"Ümitvar olunuz, şu istikbal inkılâbı içinde en yüksek gür sada İslâm'ın sadası olacaktır."

Piyasalar

Siyasetin dili, hikmet ve adalet...

Orhan Ali YILMAZ
20 Mayıs 2015, Çarşamba
Siyaset hâlihazırda, kişinin kendi doğrularından ziyade muhalifinin yanlışları üzerinden yapılmakta. Üstad Hazretlerinin “tenkîs-i gayr ile meziyetini izhâr” olarak ifade ve teşhis ettiği, umumî ve sârî bir bir hastalık halinde toplumu sarmakta. Böyle olunca da, hakperestlik ve insaf gibi vicdanî duygular hiç mi hiç duyulmamaktadır.

İnsanlar ve hayvanlar iki konuda ortak özellikte yaratılmışlardır: Kuvve-yi şeheviyye ve kuvve-yi gadabiyye; ifrat, tefrit ve de vasat meratibiyle… Bunlar da, menfaatlerini kendine celp ve mazarratı, yani zararlı şeyleri kendinden uzaklaştırma şeklinde tezahür etmektedir insanda ve hayvanda.

Hatta her bir hayvana bu anlamda bazı özel cihazlar ve donanımlar verilmiştir fıtratına uygun olarak. Kediye ve aslana pençe, keçiye boynuz, arıya iğne, kirpiye diken...

Bu sayede bütün hayvanat hayatlarını idame ettirir; yuvasını yapar, karnını doyurur, rahatla yatar ve uyur.

İnsana ise hayvanlardan farklı olarak bir de kuvve-yi akliye verilmiştir. Bu sebepledir ki, insan dünyaya gelişi itibariyle hayvandan çok farklı ve her şeyi öğrenmeye muhtaç olarak dünyaya gelir/gönderilir. İki senede ancak tam olarak ayağa kalkabilir. 15 yaşında ancak kâr ile zararı birbirinden tefrik edebilir. Yani “reşid” olur. Ömrünün sonuna kadar öğrenmeye muhtaç bir hâldedir.

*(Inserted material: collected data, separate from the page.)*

(* ===== verification/MsgEncap.v ===== *)
(** Model of message/encapsulated.rs: the messages that carry requests of the responder to the
    requester, with which the requester is authenticated in the other direction (feature
    mut-auth). *)

From S2P Require Import Prelude Config Codec Status Algo Protocol Crypto KeySchedule Buffers Session Context SpdmCodec Opaque MsgNegotiate MsgAuth MsgSession Message.

Abbreviation ENCAPSULATED_RESPONSE_ACK_HEADER_SIZE := 8%nat (only parsing).

(*@ spdmlib/src/message/encapsulated.rs 13-14 SpdmGetEncapsulatedRequestPayload *)
Inductive SpdmGetEncapsulatedRequestPayload := MkSpdmGetEncapsulatedRequestPayload.

(*@ spdmlib/src/message/encapsulated.rs 16-37 SpdmGetEncapsulatedRequestPayload as SpdmCodec *)
Definition SpdmGetEncapsulatedRequestPayload_codec : SpdmCodec SpdmGetEncapsulatedRequestPayload :=
  empty_codec MkSpdmGetEncapsulatedRequestPayload.

(*@ spdmlib/src/message/encapsulated.rs 39-42 SpdmEncapsulatedRequestPayload *)
Record SpdmEncapsulatedRequestPayload := { eq_request_id : Z }.

(*@ spdmlib/src/message/encapsulated.rs 44-68 SpdmEncapsulatedRequestPayload as SpdmCodec *)
Definition SpdmEncapsulatedRequestPayload_codec : SpdmCodec SpdmEncapsulatedRequestPayload := {|
  spdm_encode v :=
    let* n1 := enc u8_codec (eq_request_id v) in
    let* n2 := enc u8_codec 0 in
    ret (n1 + n2)%nat;
  spdm_read :=
    let* request_id := read u8_codec in
    read u8_codec;;
    ret {| eq_request_id := request_id |};
|}.

(*@ spdmlib/src/message/encapsulated.rs 70-73 SpdmDeliverEncapsulatedResponsePayload *)
Record SpdmDeliverEncapsulatedResponsePayload := { de_request_id : Z }.

(*@ spdmlib/src/message/encapsulated.rs 75-99 SpdmDeliverEncapsulatedResponsePayload as SpdmCodec *)
Definition SpdmDeliverEncapsulatedResponsePayload_codec
    : SpdmCodec SpdmDeliverEncapsulatedResponsePayload := {|
  spdm_encode v :=
    let* n1 := enc u8_codec (de_request_id v) in
    let* n2 := enc u8_codec 0 in
    ret (n1 + n2)%nat;
  spdm_read :=
    let* request_id := read u8_codec in
    read u8_codec;;
    ret {| de_request_id := request_id |};
|}.

(*@ spdmlib/src/message/encapsulated.rs 158-166 SpdmEncapsulatedResponseAckPayloadType *)
Inductive SpdmEncapsulatedResponseAckPayloadType :=
| Absent
| Present
| ReqSlotNumber
| AckPayloadType_Unknown (x : Z).

Definition AckPayloadType_get_u8 (v : SpdmEncapsulatedResponseAckPayloadType) : Z :=
  match v with
  | Absent => 0
  | Present => 1
  | ReqSlotNumber => 2
  | AckPayloadType_Unknown x => x
  end.
Definition AckPayloadType_from_u8 (x : Z) : SpdmEncapsulatedResponseAckPayloadType :=
  match x with
  | 0 => Absent
  | 1 => Present
  | 2 => ReqSlotNumber
  | x => AckPayloadType_Unknown x
  end.
Definition AckPayloadType_codec : Codec SpdmEncapsulatedResponseAckPayloadType :=
  enum_codec u8_codec AckPayloadType_get_u8 AckPayloadType_from_u8.

(*@ spdmlib/src/message/encapsulated.rs 101-106 SpdmEncapsulatedResponseAckPayload *)
Record SpdmEncapsulatedResponseAckPayload := {
  ea_request_id : Z;
  ea_payload_type : SpdmEncapsulatedResponseAckPayloadType;
  ea_ack_request_id : Z;
}.

Section Ack.
Context `{cfg : Config} `{cry : Crypto} `{dev : SpdmDeviceIo} (context : SpdmContext).

(*@ spdmlib/src/message/encapsulated.rs 108-156 SpdmEncapsulatedResponseAckPayload as SpdmCodec *)
Definition SpdmEncapsulatedResponseAckPayload_codec
    : SpdmCodec SpdmEncapsulatedResponseAckPayload := {|
  spdm_encode v :=
    let* n1 := enc u8_codec (ea_request_id v) in
    let* n2 := enc AckPayloadType_codec (ea_payload_type v) in
    if sel_ge12 context then
      let* n3 := enc u8_codec (ea_ack_request_id v) in
      let* n4 := enc u24_codec 0 in
      ret (n1 + n2 + n3 + n4)%nat
    else ret (n1 + n2)%nat;
  spdm_read :=
    let* request_id := read u8_codec in
    let* payload_type := read AckPayloadType_codec in
    if sel_ge12 context then
      let* ack_request_id := read u8_codec in
      read u24_codec;;
      ret {| ea_request_id := request_id; ea_payload_type := payload_type;
             ea_ack_request_id := ack_request_id |}
    else
      ret {| ea_request_id := request_id; ea_payload_type := payload_type;
             ea_ack_request_id := 0 |};
|}.
End Ack.

(** ** Round trips *)

#[export] Instance AckPayloadType_codec_ok :
  CodecOk AckPayloadType_codec (enum_wf 8 AckPayloadType_get_u8 AckPayloadType_from_u8)
    (λ v, le_bytes 1 (AckPayloadType_get_u8 v)).
Proof. apply enum_codec_ok; [apply _|]. solve_enum AckPayloadType_from_u8. Qed.

#[export] Instance SpdmEncapsulatedRequestPayload_ok :
  SpdmCodecOk SpdmEncapsulatedRequestPayload_codec (λ v, is_u8 (eq_request_id v))
    (λ v, le_bytes 1 (eq_request_id v) ++ [0]).
Proof.
  split; intros v Hv.
  - cbn [spdm_encode SpdmEncapsulatedRequestPayload_codec]. encoded.
  - cbn [spdm_read SpdmEncapsulatedRequestPayload_codec]. eapply reads_eq.
    + spdm_reads_with (eq_request_id v). spdm_reads_with 0. apply reads_ret.
    + done.
    + by destruct v.
Qed.

#[export] Instance SpdmDeliverEncapsulatedResponsePayload_ok :
  SpdmCodecOk SpdmDeliverEncapsulatedResponsePayload_codec (λ v, is_u8 (de_request_id v))
    (λ v, le_bytes 1 (de_request_id v) ++ [0]).
Proof.
  split; intros v Hv.
  - cbn [spdm_encode SpdmDeliverEncapsulatedResponsePayload_codec]. encoded.
  - cbn [spdm_read SpdmDeliverEncapsulatedResponsePayload_codec]. eapply reads_eq.
    + spdm_reads_with (de_request_id v). spdm_reads_with 0. apply reads_ret.
    + done.
    + by destruct v.
Qed.

Section AckOk.
Context `{cfg : Config} `{cry : Crypto} `{dev : SpdmDeviceIo} (context : SpdmContext).

(** Before version 1.2 the message has no place for the identifier that is acknowledged. *)
Definition Ack_wf (v : SpdmEncapsulatedResponseAckPayload) : Prop :=
  is_u8 (ea_request_id v) ∧
  enum_wf 8 AckPayloadType_get_u8 AckPayloadType_from_u8 (ea_payload_type v) ∧
  is_u8 (ea_ack_request_id v) ∧ (sel_ge12 context = false → ea_ack_request_id v = 0).
Definition Ack_wire (v : SpdmEncapsulatedResponseAckPayload) : bytes :=
  le_bytes 1 (ea_request_id v) ++ le_bytes 1 (AckPayloadType_get_u8 (ea_payload_type v)) ++
  if sel_ge12 context then le_bytes 1 (ea_ack_request_id v) ++ [0; 0; 0] else [].

#[export] Instance SpdmEncapsulatedResponseAckPayload_ok :
  SpdmCodecOk (SpdmEncapsulatedResponseAckPayload_codec context) Ack_wf Ack_wire.
Proof.
  split; intros v (Hr&Hp&Ha&H0); unfold Ack_wire.
  - cbn [spdm_encode SpdmEncapsulatedResponseAckPayload_codec]. destruct (sel_ge12 context); encoded.
  - cbn [spdm_read SpdmEncapsulatedResponseAckPayload_codec].
    destruct (sel_ge12 context); (eapply reads_eq;
      [spdm_reads_with (ea_request_id v); spdm_reads_with (ea_payload_type v)| |]).
    + spdm_reads_with (ea_ack_request_id v). spdm_reads_with 0. apply reads_ret.
    + done.
    + by destruct v.
    + apply reads_ret.
    + done.
    + destruct v. cbn in *. by rewrite H0.
Qed.
End AckOk.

Bu kuvve-yi akliyenin de üç mertebesi zuhur etmektedir insanda: İfrat, tefrit ve de vasat.. 

Bunlar da şöyle tezahür etmektedir: Hamakat (bönlük), cerbeze (demagoji) ve hikmet... Demagoji ise zekânın hikmete galebesini temsil eder ve genelde zeki insanlarda ortaya çıkar. Akl-ı selimin, yani sağduyunun, hem de mantığın iptalidir.

Kur’ân ise insanın aklına hitap eder; zekâsına değil. Yoksa en zekilerimizin en dindar olması lâzım gelirdi; ama manzara pek de öyle değildir...

Bu demagojinin en çok yaşandığı alan ise dinî ve ilmî meseleler, özellikle de politika ve siyaset sahnesidir. Hakperestlik, insaf ve de doğruluk ise Hikmet’in üzerinde durduğu sac ayaklarıdır.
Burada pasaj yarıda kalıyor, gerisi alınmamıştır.